From one perspective, there do seem to be some flaws with this approach. In the case of number one, it goes back to what Cuban said about users simply looking for information. You don’t necessarily need to interact with a post to find it useful or valuable. Sometimes reading is enough. In fact, I would go so far as to say, often, reading is enough. As far as number two goes, how can Facebook determine if everyone else on Facebook is ignoring a post if so many people aren’t seeing it in the first place? Facebook is “less likely to show you that post,” but how can you ignore it if you never even saw it?

Facebook says it started penalizing things that have more complaints, but it’s the user that liked the Page in the first place isn’t it? Isn’t that ball still in the user’s court? Just because some people complain about a post from a Page that thousands of people “like,” does that mean that others that “like” the Page should see less posts from that Page too, when they went out of their way to “like” it in the first place?

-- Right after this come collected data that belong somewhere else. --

(** User [i] has changed, and with it the process. *)
Definition set_user (i : nat) (w : W) progress futures streams (n : Network) : Network :=
  mkNetwork (env w) (<[i := user_of w progress futures streams]> (users n)) (others_connections n)
    (others_pending n) (others_responses n).
Definition set_process (pp : Panicking P) (n : Network) : Network :=
  mkNetwork pp (users n) (others_connections n) (others_pending n) (others_responses n).

(** Polling a future whose result nobody looks at any more. *)
Definition unobserved {E A} (f : Future W E A) : IO W unit := λ w, let '(_, w) := f w in (tt, w).

(** The polls of the loops, which need nobody's request. *)
Inductive loops_step : Network → Network → Prop :=
| step_process_loop c p p' n :
    the_process n = Returns p → poll_task show c p = Some p' → loops_step n (set_process (Returns p') n)
| step_client_loop i k u t choice st w n :
    users n !! i = Some u → client_tasks (user_me u) !! k = Some t →
    client_loop_step t (progress_of u k) choice (client_at (the_process n) u) = Some (st, w) →
    loops_step n (set_user i w (<[k := st]> (user_progress u)) (user_futures u) (user_streams u) n).

(** An application takes the next event from a stream it holds. *)
Inductive reads_step : Network → Network → Prop :=
| step_user_reads i u listener event c n :
    users n !! i = Some u → listener ∈ user_streams u →
    mpsc_recv listener (user_chans u) = (Some event, c) →
    reads_step n (set_user i (set_listener_chans c (client_at (the_process n) u)) (user_progress u)
                    (user_futures u) (user_streams u) n).

(** A user asks for something, polls what she has asked for or drops it, listens
    to a session, reads what she listens to, or lets an application check in;
    somebody else uses the home.  The future of a call is polled once, and gives
    up unless the call has been answered by then; [RemoteCalls.v] has calls that
    are waited for. *)
Inductive net_step : Network → Network → Prop :=
| step_loops n n' : loops_step n n' → net_step n n'
| step_reads n n' : reads_step n n' → net_step n n'
| step_user_op i u E A m fut w n :
    users n !! i = Some u → user_op E A m → m (client_at (the_process n) u) = (fut, w) →
    net_step n (set_user i w (user_progress u) (user_futures u ++ [unobserved fut]) (user_streams u) n)
| step_user_poll i u fs1 f fs2 w n :
    users n !! i = Some u → user_futures u = fs1 ++ f :: fs2 →
    f (client_at (the_process n) u) = (tt, w) →
    net_step n (set_user i w (user_progress u) (fs1 ++ fs2) (user_streams u) n)
| step_user_cancel i u fs1 f fs2 n :
    users n !! i = Some u → user_futures u = fs1 ++ f :: fs2 →
    net_step n (set_user i (client_at (the_process n) u) (user_progress u) (fs1 ++ fs2) (user_streams u) n)
| step_user_listens i u ms listener w n :
    users n !! i = Some u → my_session_events ms (client_at (the_process n) u) = (listener, w) →
    net_step n (set_user i w (user_progress u) (user_futures u) (user_streams u ++ [listener]) n)
| step_user_checks_in i u ms s app calls pp n :
    users n !! i = Some u → my_sessions (user_me u) !! ms = Some s →
    cs_checkin_app (session s) app (the_process n) = (calls, pp) →
    net_step n (set_process pp n)
| step_others p s' n :
    the_process n = Returns p →
    step (mkSystem (node p) (others_connections n) (others_pending n) (others_responses n)) s' →
    net_step n (mkNetwork (Returns (set_node (world s') p)) (users n) (connections s') (pending s') (responses s')).

(** ** The beginning *)

(** A user who has done nothing yet with a profile that may have relations. *)
Definition new_user (own : OwnProfile) (signer : Signer) (rs : list RelationProof)
    (repo : SimpleProfileRepo Store) (c : CChans) : User :=
  mkUser (set_relations (Some rs) (MyProfileImpl_new own signer)) repo c ∅ [] [].

(** A home over given databases that nobody is connected to. *)
Definition new_network (v : Validator) (dht : Dht) (db : Db) (c : Chans) (us : list User) : Network :=
  mkNetwork (Returns (mkHomeProcess (HomeServer_new v dht db c) [])) us [] [] [].

End network.
Arguments User : clear implicits.
Arguments Network : clear implicits.

(** ** Nobody has a relation that was not signed by both sides *)

Section safety.
Context {BC : Bincode} {Dht Db Chans : Type}
        {DHT : KeyValueStore Dht ProfileId Profile}
        {DB : KeyValueStore Db ProfileId OwnProfile}
        {CH : Channels ChanMsg Chans}
        {DHTL : KeyValueStoreLaws Dht ProfileId Profile any_key}
        {DBL : KeyValueStoreLaws Db ProfileId OwnProfile any_key}
        {CHL : ChannelsLaws ChanMsg Chans}
        {Store CChans : Type}
        {KV : KeyValueStore Store ProfileId Profile}
        {CCH : Channels ProfileEvent CChans} {CCHL : ChannelsLaws ProfileEvent CChans}
        {BCH : BoundedChannels ProfileEvent CChans} {BL : BoundedLaws ProfileEvent CChans}
        {SO : SelectOk (Client (Panicking (HomeProcess Dht Db Chans)) Store CChans)}
        {SOL : SelectOkLaws (Client (Panicking (HomeProcess Dht Db Chans)) Store CChans)}
        {HV : HashValues ProfileId}.
Abbreviation P := (HomeProcess Dht Db Chans).
Abbreviation W := (Client (Panicking P) Store CChans).
Abbreviation Network := (Network Dht Db Chans Store CChans).
Context (debug : ProtoError → string) (debug_reg : OwnProfile * ProtoError → string)
        (show : CapnpError → string) (home_signer : Signer)
        (select_all : list (nat * (SinkId * Result string SinkId)) →
           (nat * Result string SinkId) * list (nat * (SinkId * Result string SinkId)))
        (v : Validator).
#[local] Hint Extern 0 (HomeConnector _) =>
  exact (to_the_home debug debug_reg home_signer) : typeclass_instances.
Abbreviation net_step := (net_step debug debug_reg show home_signer select_all).
Implicit Types (n : Network) (w : W).

Abbreviation ok_process := (process_ok (Dht:=Dht) (Db:=Db) (Chans:=Chans) v).
Abbreviation ok_client := (client_inv ok_process (authentic_event v)).

#[local] Instance the_homes_are_safe : SafeConnector ok_process (authentic_event v).
Proof. apply remote_connector_safe. Qed.

(** The events a loop waits to send on are authentic as well. *)
Definition ok_state (st : LoopState) : Prop :=
  match st with Sending _ event _ => authentic_event v event | _ => True end.

Record user_inv (pp : Panicking P) (u : User Dht Db Chans Store CChans) : Prop := mkUserInv
  { ui_client : ok_client (client_at pp u);
    ui_progress k : ok_state (progress_of u k);
    ui_futures : Forall (λ f, triple ok_client f anything) (user_futures u) }.

Record net_inv n : Prop := mkNetInv
  { ni_process : ok_process (the_process n);
    ni_users : Forall (user_inv (the_process n)) (users n);
    ni_connections : Forall (valid_connection v) (others_connections n);
    ni_pending : Forall (λ fut, triple (Inv v) fut anything) (others_pending n) }.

Some are skeptical about Facebook’s intentions, given the expansion of Promoted Posts. If you’re not reaching enough of your fans, you can always pay Facebook to reach more of them (still not all of them in many cases).

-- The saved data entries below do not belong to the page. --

(* ===== verification/NetworkLoops.v ===== *)
(** * The loops of a network come to rest

    Everything the reactors of a home and of its users do by themselves
    ([loops_step] of [Network.v]) ends, under every schedule.  If the applications
    read the events they listen to, every user has then stored the relations of
    the pairing responses that were on their way; an application that does not
    read holds up the others of its user. *)

From S2P Require Import Prelude Errors External FutureUtil Storage Protocol Crypto Relation Capnp Hoare.
From S2P Require Import HomeServer HomeServerProps Rpc RpcStreams Reactor Process ProcessProps.
From S2P Require Import Connect ConnectFrame ConnectProps Forwarding RemoteClient Network.
From stdpp Require Import relations.

(** Changing one element of a list changes its sum by as much. *)
Lemma sum_list_insert (l : list nat) i a b :
  l !! i = Some a → sum_list (<[i := b]> l) + a = sum_list l + b.
Proof.
  revert i; induction l as [|x l IH]; intros [|i] Hi; simplify_eq/=; [lia|]. specialize (IH i Hi). lia.
Qed.

Section loops.
Context {BC : Bincode} {Dht Db Chans : Type}
        {DHT : KeyValueStore Dht ProfileId Profile}
        {DB : KeyValueStore Db ProfileId OwnProfile}
        {CH : Channels ChanMsg Chans} {CHL : ChannelsLaws ChanMsg Chans}
        {open : SinkId → Chans → Prop} {KO : KeepsOpen (Msg:=ChanMsg) open}
        {live : OneshotId → Chans → Prop} {KL : KeepsLive (Msg:=ChanMsg) live}
        {Store CChans : Type}
        {KV : KeyValueStore Store ProfileId Profile}
        {CCH : Channels ProfileEvent CChans} {CCHL : ChannelsLaws ProfileEvent CChans}
        {BCH : BoundedChannels ProfileEvent CChans} {BL : BoundedLaws ProfileEvent CChans}
        {copen : SinkId → CChans → Prop} {CKO : KeepsOpen (Msg:=ProfileEvent) copen}
        {CKR : KeepsReading (Msg:=ProfileEvent) copen}.
Abbreviation P := (HomeProcess Dht Db Chans).
Abbreviation W := (Client (Panicking P) Store CChans).
Abbreviation User := (User Dht Db Chans Store CChans).
Abbreviation Network := (Network Dht Db Chans Store CChans).
Context (show : CapnpError → string)
        (select_all : list (nat * (SinkId * Result string SinkId)) →
           (nat * Result string SinkId) * list (nat * (SinkId * Result string SinkId)))
        (Hsel : select_all_ok snd select_all).
Abbreviation step := (task_step (poll_task show)).
Abbreviation wired := (wired (open:=open) (live:=live)).
Abbreviation later := (later (open:=open) (live:=live)).
Abbreviation loops_step := (loops_step show select_all).
Implicit Types (p : P) (w : W) (u : User) (nw : Network).

(** ** One poll of a loop *)

Lemma handle_stores event rs w :
  relations (me w) = Some rs →
  await (handle_event event) w
  = (Ok tt, set_me (set_relations (Some (rs ++ omap pairing_of [event])) (me w)) w).
Proof.
  intros Hrs. pose proof (relations_task_run [event] w rs Hrs) as H. unfold relations_task in H.
  cbn [for_each] in H. rewrite and_then_await in H.
  destruct (await (handle_event event) w) as [[[]|] w1] eqn:E; [|done].
  unfold await, io_ret in H. by injection H as ->.
Qed.

(** ** Users whose loops work *)

(** How events come to a user who is logged in: the session, its stream, the
    listener that feeds the relations, and the other listeners. *)
Record Feed : Set := mkFeed
  { fd_session : MySessionId; fd_stream : SinkId; fd_relations : SinkId; fd_listeners : list SinkId }.

(** What a user has to come: the events of her stream, and the relations she has
    besides those that come with them. *)
Record Outlook : Set := mkOutlook
  { ol_feed : option Feed; ol_events : list ProfileEvent; ol_relations : list RelationProof }.
Definition ol_final (o : Outlook) : list RelationProof := ol_relations o ++ omap pairing_of (ol_events o).

Definition feed_listeners (fd : Feed) : list SinkId := fd_relations fd :: fd_listeners fd.

(** A send of the [n]-th event: as long as it waits, its listener has been given
    the events before. *)
Definition fut_ok (evs : list ProfileEvent) (n : nat) (c : CChans) (f : SendFuture) : Prop :=
  match f.2 with
  | None => mpsc_received f.1 c = take n evs
  | Some r => r = Ok f.1 ∧ mpsc_received f.1 c = take (S n) evs
  end.

(** The loop that forwards is at the [n]-th event: it has not begun with it, or
    some of the listeners have been given it already. *)
Definition forwarding (st : LoopState) (u : User) (fd : Feed) (evs : list ProfileEvent) (n : nat) : Prop :=
  match st with
  | Taking pos => pos = n
      ∧ (∃ s, my_sessions (user_me u) !! fd_session fd = Some (mkMyHomeSession s (feed_listeners fd)))
      ∧ ∀ l, l ∈ feed_listeners fd → mpsc_received l (user_chans u) = take n evs
  | Sending pos event futs => pos = n ∧ evs !! n = Some event
      ∧ (∃ s, my_sessions (user_me u) !! fd_session fd = Some (mkMyHomeSession s []))
      ∧ futs.*1 = feed_listeners fd ∧ Forall (fut_ok evs n (user_chans u)) futs
  | Ended => False
  end.

(** A listener whose receiver is there, and which has not been given more than
    fits into its channel. *)
Record listening (c : CChans) (l : SinkId) : Prop := mkListening
  { li_open : copen l c;
    li_capacity : mpsc_capacity l c = CHANNEL_CAPACITY;
    li_taken : mpsc_taken l c ≤ length (mpsc_received l c);
    li_room : length (mpsc_received l c) ≤ mpsc_taken l c + CHANNEL_CAPACITY + 1 }.

(** The only session of a user forwards the events of its stream, [evs] once all
    have arrived, to the listener that stores relations and to those her
    applications read.  The loop that forwards is at event [n], and [m] events
    have been handled. *)
Record storing (p : P) (u : User) (fd : Feed) (evs : list ProfileEvent) (rs : list RelationProof)
    (n m : nat) : Prop := mkStoring
  { st_tasks : client_tasks (user_me u) = [ForwardEvents (fd_session fd) (fd_stream fd); StoreRelations (fd_relations fd)];
    st_streams : user_streams u = fd_listeners fd;
    st_forwarded : forwarding (progress_of u 0) u fd evs n;
    st_handled : progress_of u 1 = Taking m ∧ mpsc_taken (fd_relations fd) (user_chans u) = m;
    st_nodup : NoDup (feed_listeners fd);
    st_listening l : l ∈ feed_listeners fd → listening (user_chans u) l;
    st_due : due p (fd_stream fd) ((λ ev, EventMsg (Ok ev)) <$> evs);
    st_bounds : n ≤ length evs;
    st_relations : relations (user_me u) = Some (rs ++ omap pairing_of (take m evs)) }.

Definition settling (p : P) (u : User) (o : Outlook) : Prop :=
  match ol_feed o with
  | None => client_tasks (user_me u) = [] ∧ user_streams u = [] ∧ ol_events o = []
            ∧ relations (user_me u) = Some (ol_relations o)
  | Some fd => ∃ n m, storing p u fd (ol_events o) (ol_relations o) n m
  end.

(** How much there is to do: an event has to be taken and sent to every listener,
    which has to read it. *)
Definition waiting (futs : list SendFuture) : nat :=
  sum_list ((λ f, match f.2 with None => 1 | Some _ => 0 end) <$> futs).

Definition forward_measure (st : LoopState) (events listeners : nat) : nat :=
  match st with
  | Taking n => (events - n) * (listeners + 2)
  | Sending n _ futs => (events - S n) * (listeners + 2) + 1 + waiting futs
  | Ended => 0
  end.

Definition unread (events : nat) (c : CChans) (ls : list SinkId) : nat :=
  sum_list ((λ l, events - mpsc_taken l c) <$> ls).

Definition user_measure (u : User) (o : Outlook) : nat :=
  match ol_feed o with
  | Some fd =>
      forward_measure (progress_of u 0) (length (ol_events o)) (length (feed_listeners fd))
      + unread (length (ol_events o)) (user_chans u) (feed_listeners fd)
  | None => 0
  end.
Definition project {M} (wrap : M → A + B) (unwrap : A + B → option M)
  : Channels M (Sample.chans (A + B)) :=
  {| mpsc_channel := mpsc_channel; mpsc_send s m := mpsc_send s (wrap m);
     mpsc_received s c := omap unwrap (mpsc_received s c);
     oneshot_channel := oneshot_channel; oneshot_send := oneshot_send;
     oneshot_drop := oneshot_drop; oneshot_poll := oneshot_poll |}.
End sum_channels.

Abbreviation ServiceChans := (Sample.chans (ProfileEvent + AppMessageFrame)).
#[export] Instance event_channels : Channels ProfileEvent ServiceChans := project inl left_msg.
#[export] Instance frame_channels : Channels AppMessageFrame ServiceChans := project inr right_msg.

Abbreviation DemoService :=
  (ConnectService World (InMemoryStore ProfileId Profile) (InMemoryStore ProfileId OwnProfile)
     ServiceChans).

#[export] Instance user : UserInterface DemoService :=
  DummyUserInterface [signer_profile_id Actors.alice].

(** The service of a user of whom the store has the profile. *)
Definition demo_service : DemoService :=
  ConnectService_new [signer_profile_id Actors.alice]
    (mkInMemoryStore {[ signer_profile_id Actors.alice := own_of Actors.alice ]})
    {[ signer_profile_id Actors.alice := Actors.alice ]}
    (mkSimpleProfileRepo InMemoryStore_new) Sample.chans_empty empty_world.
Definition meta_name (a : MetaAttr) : string := let '(MetaAttr_new name _) := a in name.

(** [MetaAttrVal::to_attr_val], and a [MetaAttr] seen as an [Attribute]. *)
Fixpoint to_attr_val (v : MetaAttrVal) : AttributeValue :=
  match v with
  | BOOL v => Boolean v
  | INT v => Integer v
  | FLOAT v => Float v
  | TIMESTAMP v => Timestamp v
  | LOCATION v => Location v
  | STRING v => AttrString v
  | BLOB v => Blob v
  | LINK v => Link v
  | ARRAY v => Array (to_attr_val <$> v)
  | OBJECT v => Object (to_attribute <$> v)
  end
with to_attribute (m : MetaAttr) : Attribute :=
  let '(MetaAttr_new name value) := m in mkAttribute name (to_attr_val value).

Record MetaData : Set := MetaData_new
  { meta_blob : bytes; meta_hash : bytes; meta_attrs : list MetaAttr }.

Definition MetaData_data (d : MetaData) : Data := mkData (meta_blob d) (to_attribute <$> meta_attrs d).

Section metadata.
(** [(val - pi) < 2E-16] on floating point numbers. *)
Context (f64_close : Z → Z → bool).

Definition test_attrs (spoon linkhash : string) (answer pi now red green blue : Z) : list MetaAttr :=
  let famous := [STRING spoon; INT answer; FLOAT pi] in
  let color := [MetaAttr_new "red" (INT red); MetaAttr_new "green" (INT green);
                MetaAttr_new "blue" (INT blue)] in
  [MetaAttr_new "works" (BOOL true); MetaAttr_new "timestamp" (TIMESTAMP now);
   MetaAttr_new "link" (LINK ("magnet/" +:+ linkhash)); MetaAttr_new "famous" (ARRAY famous);
   MetaAttr_new "color" (OBJECT color)].

Definition expect_integer (v : option AttributeValue) (n : Z) : Panicking unit :=
  v ← unwrap_option v; match v with Integer val => assert_eq val n | _ => Panics end.

Definition test_metadata (spoon linkhash : string) (answer pi now red green blue : Z) (blob hash : bytes)
  : Panicking unit :=
  let metadata := MetaData_data (MetaData_new blob hash
                    (test_attrs spoon linkhash answer pi now red green blue)) in
  works_attrval ← unwrap_option (first_attrval_by_name metadata "works");
  _ ← match works_attrval with Boolean v => assert_true v | _ => Panics end;
  fame_attrval ← unwrap_option (first_attrval_by_name metadata "famous");
  _ ← match fame_attrval with
      | Array arr =>
          _ ← assert_eq (length arr) 3;
          v0 ← unwrap_option (arr !! 0);
          _ ← match v0 with AttrString val => assert_eq val spoon | _ => Panics end;
          v1 ← unwrap_option (arr !! 1);
          _ ← match v1 with Integer val => assert_eq val answer | _ => Panics end;
          v2 ← unwrap_option (arr !! 2);
          match v2 with Float val => assert_true (f64_close val pi) | _ => Panics end
      | _ => Panics
      end;
  _ ← expect_integer (first_attrval_by_path metadata ["color"; "red"]) red;
  _ ← expect_integer (first_attrval_by_path metadata ["color"; "green"]) green;
  assert_true (match first_attrval_by_path metadata ["color"; "purple"] with None => true | Some _ => false end).
End metadata.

Some think Facebook is becoming too monetization-friendly and not enough user-friendly. Today’s Facebook certainly doesn’t seem like what the Jesse Eisenberg version of Mark Zuckerberg envisioned. But again, Facebook is at the stage where making money means a lot now. It’s been a while since it was just a few guys in a dorm.

And it’s not as if Facebook has stopped thinking about users. In fact, they’ve even made some moves of late that are directly related to Page reach and the News Feed.

There’s a dedicated Pages feed. Of course that mobile share feature should be beneficial for Page posts too. There’s also a hidden URL where you can actually see “all” friend activity in your News Feed (if it’s that important to you, you can bookmark it).

Despite all the uproar (seemingly mostly in the press and Blogosphere and less in actual everyday conversation), Facebook probably doesn’t have to worry much about losing users over it. People are hooked, and at last count, there were 1.01 billion of them (active ones), with more using Facebook via mobile devices all the time (again, that mobile share feature should be helpful in getting posts seen more).

Facebook is also working on search, so that may be useful for businesses and Page owners when it’s all said and done.

Cuban does make the point that “Some of the best sources of current information are searches on Twitter, Tumblr and Instagram (the irony), and of course relevant websites.” Facebook could get better in this area with whatever it has up its sleeve in the search department, but the nature of the way most people use Facebook (more private and less public) could impede such an endeavor, when compared to these other sources of information.

If nothing else, despite all the features the Internet’s major social networks have borrowed from each other over the years, there may be enough room for them to continue to differentiate themselves in how people use them, so that they can continue to live along side one another for years to come. Still, it’s going to be interesting to see how brand use trends, and if Cuban is right about that.